**Assignment**
Filter the listing and keep only the lines with the word "next".

**Exercise materials**

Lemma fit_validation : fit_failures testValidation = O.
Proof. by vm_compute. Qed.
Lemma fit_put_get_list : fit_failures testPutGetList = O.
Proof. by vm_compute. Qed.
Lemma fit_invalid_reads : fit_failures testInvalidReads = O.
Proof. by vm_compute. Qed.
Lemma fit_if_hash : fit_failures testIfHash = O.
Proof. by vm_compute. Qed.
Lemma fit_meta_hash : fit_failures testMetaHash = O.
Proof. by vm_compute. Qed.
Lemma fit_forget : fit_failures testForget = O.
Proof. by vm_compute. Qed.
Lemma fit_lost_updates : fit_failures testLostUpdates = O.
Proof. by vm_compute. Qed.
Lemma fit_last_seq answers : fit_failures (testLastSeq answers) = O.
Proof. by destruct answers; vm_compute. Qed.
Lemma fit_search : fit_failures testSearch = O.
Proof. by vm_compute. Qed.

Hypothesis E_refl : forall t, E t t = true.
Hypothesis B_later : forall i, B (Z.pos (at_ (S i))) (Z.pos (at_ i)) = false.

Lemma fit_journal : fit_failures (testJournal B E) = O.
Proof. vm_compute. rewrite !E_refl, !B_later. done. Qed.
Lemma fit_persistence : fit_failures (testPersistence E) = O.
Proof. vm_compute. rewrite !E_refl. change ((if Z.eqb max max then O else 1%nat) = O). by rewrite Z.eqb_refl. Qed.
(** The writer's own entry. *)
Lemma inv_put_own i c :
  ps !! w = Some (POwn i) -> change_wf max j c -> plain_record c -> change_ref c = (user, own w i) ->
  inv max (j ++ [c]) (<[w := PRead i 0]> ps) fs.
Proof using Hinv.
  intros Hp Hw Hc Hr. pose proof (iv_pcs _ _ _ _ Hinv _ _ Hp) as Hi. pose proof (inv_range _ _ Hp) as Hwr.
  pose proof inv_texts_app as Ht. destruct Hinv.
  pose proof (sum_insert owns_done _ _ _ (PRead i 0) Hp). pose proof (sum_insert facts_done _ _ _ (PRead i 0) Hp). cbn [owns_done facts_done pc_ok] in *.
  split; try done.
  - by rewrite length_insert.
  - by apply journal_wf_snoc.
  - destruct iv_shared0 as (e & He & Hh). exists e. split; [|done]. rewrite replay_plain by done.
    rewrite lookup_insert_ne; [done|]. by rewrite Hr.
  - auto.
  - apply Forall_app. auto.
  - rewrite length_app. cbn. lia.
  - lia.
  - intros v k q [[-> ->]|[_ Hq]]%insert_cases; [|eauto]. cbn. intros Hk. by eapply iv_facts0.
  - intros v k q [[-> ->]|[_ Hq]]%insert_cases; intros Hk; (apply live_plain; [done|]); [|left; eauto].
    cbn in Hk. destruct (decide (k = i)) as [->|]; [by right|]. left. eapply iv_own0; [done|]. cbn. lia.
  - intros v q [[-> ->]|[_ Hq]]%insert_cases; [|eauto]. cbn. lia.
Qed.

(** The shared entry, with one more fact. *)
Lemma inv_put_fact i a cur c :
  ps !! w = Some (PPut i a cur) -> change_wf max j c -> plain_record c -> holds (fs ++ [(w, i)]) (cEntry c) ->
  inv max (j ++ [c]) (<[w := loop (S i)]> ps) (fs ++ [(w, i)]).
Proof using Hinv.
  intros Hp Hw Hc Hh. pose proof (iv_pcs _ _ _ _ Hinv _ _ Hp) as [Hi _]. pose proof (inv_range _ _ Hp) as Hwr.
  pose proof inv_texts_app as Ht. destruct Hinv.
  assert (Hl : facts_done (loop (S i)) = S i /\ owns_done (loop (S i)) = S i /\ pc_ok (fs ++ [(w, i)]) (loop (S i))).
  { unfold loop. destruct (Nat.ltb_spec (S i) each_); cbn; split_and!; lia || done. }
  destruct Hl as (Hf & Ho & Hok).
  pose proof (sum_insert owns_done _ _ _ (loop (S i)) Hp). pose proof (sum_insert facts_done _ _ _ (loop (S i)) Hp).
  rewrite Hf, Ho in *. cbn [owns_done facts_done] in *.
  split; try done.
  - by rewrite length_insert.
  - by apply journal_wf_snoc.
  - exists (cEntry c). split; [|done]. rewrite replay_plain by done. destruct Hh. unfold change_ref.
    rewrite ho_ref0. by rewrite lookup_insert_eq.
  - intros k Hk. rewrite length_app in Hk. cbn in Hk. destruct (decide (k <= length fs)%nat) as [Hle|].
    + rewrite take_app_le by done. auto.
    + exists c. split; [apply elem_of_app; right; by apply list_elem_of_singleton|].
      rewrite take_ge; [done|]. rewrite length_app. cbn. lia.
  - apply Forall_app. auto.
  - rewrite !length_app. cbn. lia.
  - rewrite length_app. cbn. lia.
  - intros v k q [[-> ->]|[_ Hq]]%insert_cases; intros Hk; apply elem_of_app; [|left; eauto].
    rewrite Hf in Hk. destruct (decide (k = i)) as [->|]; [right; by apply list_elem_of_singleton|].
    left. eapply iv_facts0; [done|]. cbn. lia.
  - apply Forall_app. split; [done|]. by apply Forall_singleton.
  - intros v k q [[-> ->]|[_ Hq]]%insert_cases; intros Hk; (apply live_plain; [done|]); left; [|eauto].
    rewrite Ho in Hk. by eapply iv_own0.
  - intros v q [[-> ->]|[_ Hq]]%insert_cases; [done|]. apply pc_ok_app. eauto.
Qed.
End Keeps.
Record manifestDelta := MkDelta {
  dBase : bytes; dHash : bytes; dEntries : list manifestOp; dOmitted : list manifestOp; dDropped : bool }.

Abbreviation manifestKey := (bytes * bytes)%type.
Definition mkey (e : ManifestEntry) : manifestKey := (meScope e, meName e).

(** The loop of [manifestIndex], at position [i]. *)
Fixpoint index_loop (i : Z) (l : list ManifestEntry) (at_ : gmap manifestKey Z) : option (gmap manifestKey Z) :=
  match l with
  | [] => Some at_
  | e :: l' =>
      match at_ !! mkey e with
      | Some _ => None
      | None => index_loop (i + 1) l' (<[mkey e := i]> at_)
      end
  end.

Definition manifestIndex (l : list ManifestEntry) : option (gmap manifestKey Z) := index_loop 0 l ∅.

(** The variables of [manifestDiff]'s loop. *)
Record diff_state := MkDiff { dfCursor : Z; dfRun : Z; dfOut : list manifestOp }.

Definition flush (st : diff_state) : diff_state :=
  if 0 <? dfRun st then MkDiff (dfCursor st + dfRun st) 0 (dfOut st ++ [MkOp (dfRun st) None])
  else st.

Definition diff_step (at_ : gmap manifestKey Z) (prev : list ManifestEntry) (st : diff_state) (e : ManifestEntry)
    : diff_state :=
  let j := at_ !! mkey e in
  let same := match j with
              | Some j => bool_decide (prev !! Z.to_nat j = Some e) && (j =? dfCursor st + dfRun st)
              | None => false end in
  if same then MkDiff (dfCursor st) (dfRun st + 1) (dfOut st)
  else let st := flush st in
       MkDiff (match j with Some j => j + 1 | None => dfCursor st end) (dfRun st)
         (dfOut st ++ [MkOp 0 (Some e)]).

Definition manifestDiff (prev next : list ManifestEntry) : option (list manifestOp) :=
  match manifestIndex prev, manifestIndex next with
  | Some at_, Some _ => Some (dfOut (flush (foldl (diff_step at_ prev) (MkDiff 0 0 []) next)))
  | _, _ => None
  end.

**Your response**
Definition manifestDiff (prev next : list ManifestEntry) : option (list manifestOp) :=
  match manifestIndex prev, manifestIndex next with
  | Some at_, Some _ => Some (dfOut (flush (foldl (diff_step at_ prev) (MkDiff 0 0 []) next)))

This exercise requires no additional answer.